This is an unfortunate case of a genericized trademark, where the makers of Jell-O may not want us referring to their product specifically, but at the same time, no one says “small servings of flavored gelatin interspersed with alcohol.” They’re just Jell-O shots.
It took the company, headed by a serial entrepreneur and a former bar owner, three years and $3 million to develop the machine. Don’t go planning your parties just yet: it takes ten minutes to produce twenty shots, but won’t be on the market until next spring.
Its name? The Jevo. Its business model comes from part of the beverage industry that isn’t a bar: the Keurig machine has been a hit, even as the company actually makes money on producing or licensing the pods that its machines use. Selling the machines isn’t the point, but selling the pods is. It will be the same with the proprietary gelatin mix that the Jevo uses.
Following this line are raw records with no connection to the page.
(** * Properties of a whole run of the synchronizer *)

Lemma issues_quiet {A} P (m : M A) :
  (∀ w, (m w).2 = w) → issues P m.
Proof.
  intros H w r w' E. exists []. rewrite app_nil_r.
  specialize (H w). rewrite E in H. cbn in H. by subst.
Qed.

Lemma issues_ret {A} P (a : A) : issues P (ret a).
Proof. by apply issues_quiet. Qed.

Lemma issues_throw {A} P e : issues P (@throw A e).
Proof. by apply issues_quiet. Qed.

Lemma issues_pure {A} P (x : result A) : issues P (pure x).
Proof. by apply issues_quiet. Qed.

Lemma issues_get_zoho P : issues P get_zoho.
Proof. by apply issues_quiet. Qed.

Lemma issues_get_trello P : issues P get_trello.
Proof. by apply issues_quiet. Qed.

Lemma issues_set_accessToken P v : issues P (set_accessToken v).
Proof.
  intros w r w' [= _ <-]. exists []. by rewrite app_nil_r.
Qed.

Lemma issues_bind {A B} P (m : M A) (k : A → M B) :
  issues P m → (∀ a, issues P (k a)) → issues P (bindM m k).
Proof.
  intros Hm Hk w r w'. unfold bindM.
  destruct (m w) as [[a|e] w1] eqn:E; apply Hm in E as (t1 & E & F1).
  - intros (t2 & H & F2)%Hk. exists (t1 ++ t2).
    split; [by rewrite H, E, <- List.app_assoc|]. by apply Forall_app.
  - intros [= _ <-]. eauto.
Qed.

Lemma issues_bind_pure {A B} P (x : result A) (k : A → M B) :
  (∀ a, x = Ok a → issues P (k a)) → issues P (bindM (pure x) k).
Proof.
  intros Hk. destruct x as [a|e].
  - intros w r w'. rewrite bind_pure_ok. by apply Hk.
  - intros w r w'. rewrite bind_pure_throw. intros [= _ <-]. exists [].
    by rewrite app_nil_r.
Qed.

Lemma issues_try_catch {A} P (m : M A) (h : exn → M A) :
  issues P m → (∀ e, issues P (h e)) → issues P (try_catch m h).
Proof.
  intros Hm Hh w r w'. unfold try_catch.
  destruct (m w) as [[a|e] w1] eqn:E; apply Hm in E as (t1 & E & F1).
  - intros [= _ <-]. eauto.
  - intros (t2 & H & F2)%Hh. exists (t1 ++ t2).
    split; [by rewrite H, E, <- List.app_assoc|]. by apply Forall_app.
Qed.

Lemma issues_for_of {A B} P (xs : list A) (body : A → B → M B) acc :
  (∀ x b, issues P (body x b)) → issues P (for_of xs body acc).
Proof.
  intros Hbody. revert acc.
  induction xs as [|x xs IH]; intros acc; cbn [for_of].
  - apply issues_ret.
  - apply issues_bind; [apply Hbody|]. intros b. apply (IH b).
Qed.

Lemma issues_axios P who c : P (who, c) → issues P (axios who c).
Proof.
  intros HP w r w'. unfold axios. destruct (respond _ _) as [r0 rm].
  intros [= _ <-]. eexists. split; [done|]. by apply Forall_singleton.
Qed.

(** Proves that all requests of a method built from these steps satisfy the
    predicate; what is left are the requests themselves. *)
Ltac issues_steps :=
  repeat first
    [ assumption
    | match goal with H : context [issues] |- _ => solve [apply H] end
    | apply issues_ret | apply issues_throw | apply issues_pure
    | apply issues_get_zoho | apply issues_get_trello
    | apply issues_set_accessToken
    | apply issues_bind_pure; intros ? ?
    | apply issues_bind; [|intros ?]
    | apply issues_try_catch; [|intros ?]
    | apply issues_for_of; intros ? ?
    | apply issues_axios
    | match goal with
      | |- issues _ (if ?b then _ else _) => destruct b
      | |- issues _ (let _ := _ in _) => cbv zeta
      end ].

Section sync_more.
Import integrationService.

Lemma has_board_id_reads deal b k :
  has_board_id deal = Ok b → ∃ v, getprop deal k = Ok v.
Proof.
  intros H. apply getprop_total; intros ->; by vm_compute in H.
Qed.

(** The body of the loop, in the three cases of the test at its head, on any
    value. *)
Lemma sync_deal_throws deal results w e :
  has_board_id deal = Throw e → sync_deal deal results w = (Throw e, w).
Proof. intros H. unfold sync_deal, loop_body. by rewrite H. Qed.
Record Input : Type := {
  client_mutation_id : string;
  actor_id : value;
  attachments : list Descriptor;
  feedback_id : string;
  message : MessageBlock;
  reply_comment_parent_fbid : value;
  is_tracking_encrypted : bool;
  tracking : list value;
  feedback_source : string;
  idempotence_token : string;
  session_id : string
}.

Record Form : Type := {
  feedLocation : string;
  feedbackSource : Z;
  groupID : value;
  input : Input;
  scale : Z;
  useDefaultActor : bool
}.

Definition with_input (form : Form) (i : Input) : Form :=
  {| feedLocation := feedLocation form;
     feedbackSource := feedbackSource form;
     groupID := groupID form;
     input := i;
     scale := scale form;
     useDefaultActor := useDefaultActor form |}.

Definition with_attachments (i : Input) (l : list Descriptor) : Input :=
  {| client_mutation_id := client_mutation_id i;
     actor_id := actor_id i;
     attachments := l;
     feedback_id := feedback_id i;
     message := message i;
     reply_comment_parent_fbid := reply_comment_parent_fbid i;
     is_tracking_encrypted := is_tracking_encrypted i;
     tracking := tracking i;
     feedback_source := feedback_source i;
     idempotence_token := idempotence_token i;
     session_id := session_id i |}.

Definition with_message (i : Input) (m : MessageBlock) : Input :=
  {| client_mutation_id := client_mutation_id i;
     actor_id := actor_id i;
     attachments := attachments i;
     feedback_id := feedback_id i;
     message := m;
     reply_comment_parent_fbid := reply_comment_parent_fbid i;
     is_tracking_encrypted := is_tracking_encrypted i;
     tracking := tracking i;
     feedback_source := feedback_source i;
     idempotence_token := idempotence_token i;
     session_id := session_id i |}.

(** [form.input.attachments.push(d)] *)
Definition push_attachment (form : Form) (d : Descriptor) : Form :=
  with_input form (with_attachments (input form) (attachments (input form) ++ [d])).

(** [form.input.message.ranges.push(r)] *)
Definition push_range (form : Form) (r : Range) : Form :=
  with_input form
    (with_message (input form)
       {| ranges := ranges (message (input form)) ++ [r];
          text := text (message (input form)) |}).

(** ** Requests, events and the result of a call *)

(** The fields of an upload request to [/ajax/ufi/upload/]. *)
Record UploadRequest : Type := {
  upload_url : string;
  profile_id : value;
  source : Z;
  target_id : value;
  file : value
}.

(** The fields of the mutation request to [/api/graphql/].  [variables] is
    the form that [JSON.stringify] serialises: the text sent is a function of
    it, and two requests are compared by the forms they carry. *)
Record MutationRequest : Type := {
  mutation_url : string;
  fb_api_caller_class : string;
  fb_api_req_friendly_name : string;
  variables : Form;
  server_timestamps : bool;
  doc_id : Z
}.

Inductive Event : Type :=
| EUpload (r : UploadRequest)        (* [defaultFuncs.postFormData] called *)
| ESubmit (r : MutationRequest)      (* [defaultFuncs.post] called *)
| ECallback (err data : value)       (* the completion callback called *)
| EUnhandledRejection (e : value).   (* the handler chain ends rejected *)

Inductive PromiseState : Type :=
| Pending
| Fulfilled (v : value)
| Rejected (e : value).

(** What the call returns: the promise it created, or another value. *)
Inductive Returned : Type :=
| RetPromise
| RetValue (v : value).

Inductive Outcome : Type :=
| Returns (r : Returned)
| Throws (e : value).

(** A call of [createCommentPost]: how the call itself ends, the events
    before it returns, the events after it has returned, and the final state
    of [returnPromise]. *)
Record Run : Type := {
  outcome : Outcome;
  during_call : list Event;
  after_call : list Event;
  promise : PromiseState
}.

(** Which function [callback] holds once the optional parameters are
    handled: the default one, which settles [returnPromise], or the
    caller's. *)
Inductive Completion : Type :=
| DefaultCallback
| UserCallback (f : nat).

(** How many times [Math.random] and [utils.getGUID] have been called. *)
Record State : Type := {
  random_calls : nat;
  guid_calls : nat
}.

(** ** Collaborators *)

(** What the module is given or imports.  [postFormData i r] is what the
    promise [defaultFuncs.postFormData(...).then(utils.parseAndCheckLogin(...))]
    of the [i]-th attachment settles to, [post r] the same for the mutation
    request.  [settle_order] is the order in which the uploads of a call
    settle.  [Math_random k] is the numerator, over 2^53, of the [k]-th draw
    of [Math.random], [getGUID k] the [k]-th token. *)
Class Collaborators : Type := {
  userID : value;
  isReadableStream : value -> bool;
  postFormData : nat -> UploadRequest -> result value;
  post : MutationRequest -> result value;
  settle_order : list nat;
  getGUID : nat -> string;
  Math_random : nat -> Z;
  call_function : nat -> value -> value -> result value;
  function_source : nat -> string
}.

(** ** The module's functions *)

Section Module.
Context {collaborators : Collaborators}.

Definition upload_request (item : value) : UploadRequest :=
  {| upload_url := "https://www.facebook.com/ajax/ufi/upload/";
     profile_id := userID;
     source := 19;
     target_id := userID;
     file := item |}.
(** The loop of [definePendingImplicitDecls] over the given structs. *)
Fixpoint definePending (tc : TypeChecker) (structs : list DeclID)
    : option TypeChecker :=
  match structs with
  | [] => Some tc
  | structDecl :: rest =>
      if decide (structDecl ∈ structsNeedingImplicitDefaultConstructor tc)
      then
        match defineDefaultConstructor tc structDecl with
        | None => None
        | Some tc => definePending tc rest
        end
      else definePending tc rest
  end.

Definition definePendingImplicitDecls (tc : TypeChecker)
    : option TypeChecker :=
  definePending tc (structsWithImplicitDefaultConstructor tc).

End WithLookup.

(** The stored members a memberwise constructor gets a parameter for:
    the variables among the members that are not properties. *)
Definition storedMembers (tc : TypeChecker) (members : list DeclID)
    : list ValueDecl :=
  omap (λ m, var ← dyn_cast_VarDecl tc m;
             if isProperty var then None else Some var) members.

(** The parameter that the memberwise constructor [ctor] has for the
    stored member [var]: a pattern typed like the member, over a new
    variable of the constructor with the name and the type of the
    member. *)
Definition parameterFor (ctor : DeclID) (var : ValueDecl) (param : Pattern)
    : Prop :=
  ∃ arg,
    param = TypedPattern (NamedPattern arg) (getType var)
    ∧ isVarDecl arg = true ∧ isProperty arg = false
    ∧ getName arg = getName var ∧ getType arg = getType var
    ∧ getDeclContext arg = ctor.

(** The stored variables a default constructor would have to
    initialize: those bound by the member bindings without an
    initializer. *)
Definition uninitializedStoredVariables (tc : TypeChecker)
    (members : list DeclID) : list ValueDecl :=
  flat_map
    (λ m, match dyn_cast_PatternBindingDecl tc m with
          | Some pbd =>
              match getInit pbd with
              | Some _ => []
              | None =>
                  List.filter (λ var, negb (isProperty var))
                              (collectVariables (getPattern pbd))
              end
          | None => []
          end) members.

(** The first statement of [defineDefaultConstructor]: the struct is
    erased from the set. *)
Definition withoutNeeding (tc : TypeChecker) (structDecl : DeclID)
    : TypeChecker :=
  mkTypeChecker (decls tc) (ExternalDefinitions tc)
    (structsNeedingImplicitDefaultConstructor tc ∖ {[structDecl]})
    (structsWithImplicitDefaultConstructor tc)
    (implicitlyDefinedFunctions tc) (Diags tc).

(** A stored variable can be default-initialized when its type is
    default-initializable. *)
Definition defaultInitializableVar `{NameLookup} (var : ValueDecl) : bool :=
  match getType var with
  | Some ty =>
      match DefaultInit.isDefaultInitializable ty false with
      | Some (answer, _) => answer
      | None => false
      end
  | None => false
  end.

(** The default constructor: no parameters, an empty body. *)
Definition defaultConstructor : Decl :=
  ConstructorDeclNode (mkConstructorDecl (TuplePattern []) true (Some [])).

(** [unchangedOutside tc tc']: the final pass only adds declarations,
    rewrites struct declarations that still need a default constructor,
    takes structs out of that set, appends to the implicitly defined
    functions and reports nothing. *)
Definition isStructNode (d : Decl) : bool :=
  match d with StructDeclNode _ => true | _ => false end.

Record unchangedOutside (tc tc' : TypeChecker) : Prop := {
  uo_diags : Diags tc' = Diags tc;
  uo_needing :
    structsNeedingImplicitDefaultConstructor tc'
    ⊆ structsNeedingImplicitDefaultConstructor tc;
  uo_functions :
    ∀ c, c ∈ implicitlyDefinedFunctions tc →
         c ∈ implicitlyDefinedFunctions tc';
  uo_dom : ∀ d, is_Some (decls tc !! d) → is_Some (decls tc' !! d);
  uo_kept :
    ∀ d node, decls tc !! d = Some node →
      d ∉ structsNeedingImplicitDefaultConstructor tc
      ∨ isStructNode node = false →
      decls tc' !! d = Some node;
  uo_bindings :
    ∀ d pbd, decls tc' !! d = Some (PatternBindingDeclNode pbd) →
             decls tc !! d = Some (PatternBindingDeclNode pbd)
}.

(** The uninitialized stored variables of the struct have been given a
    type, in which no tuple element carries a default value (the
    assertion of [isDefaultInitializable]); the pending structs are
    well-formed when each one that still needs a default constructor is
    such a struct declaration. *)
Definition typedStoredVariables (tc : TypeChecker) (sd : StructDeclInfo)
    : Prop :=
  ∀ var, var ∈ uninitializedStoredVariables tc (getMembers sd) →
         ∃ ty, getType var = Some ty
               ∧ DefaultInit.withoutElementInitializers ty = true.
It might not be called Jevo by the time it hits the market, bar owners: a spokesperson for Kraft Heinz, the owner of the Jell-O brand, says that the name infringes on their long-standing Jell-O trademark, simply taking the two letter Ls and tilting them at angles.
Applications for a near-instant gelatin dispenser aren’t all recreational, either: the founder has visions of Jevo machines cranking out medicine-laced gelatin cubes in hospitals and assisted living centers. Think of the success of gummy vitamins!
This Man Spent $3 Million to Make Instant Jello Shots [Bloomberg]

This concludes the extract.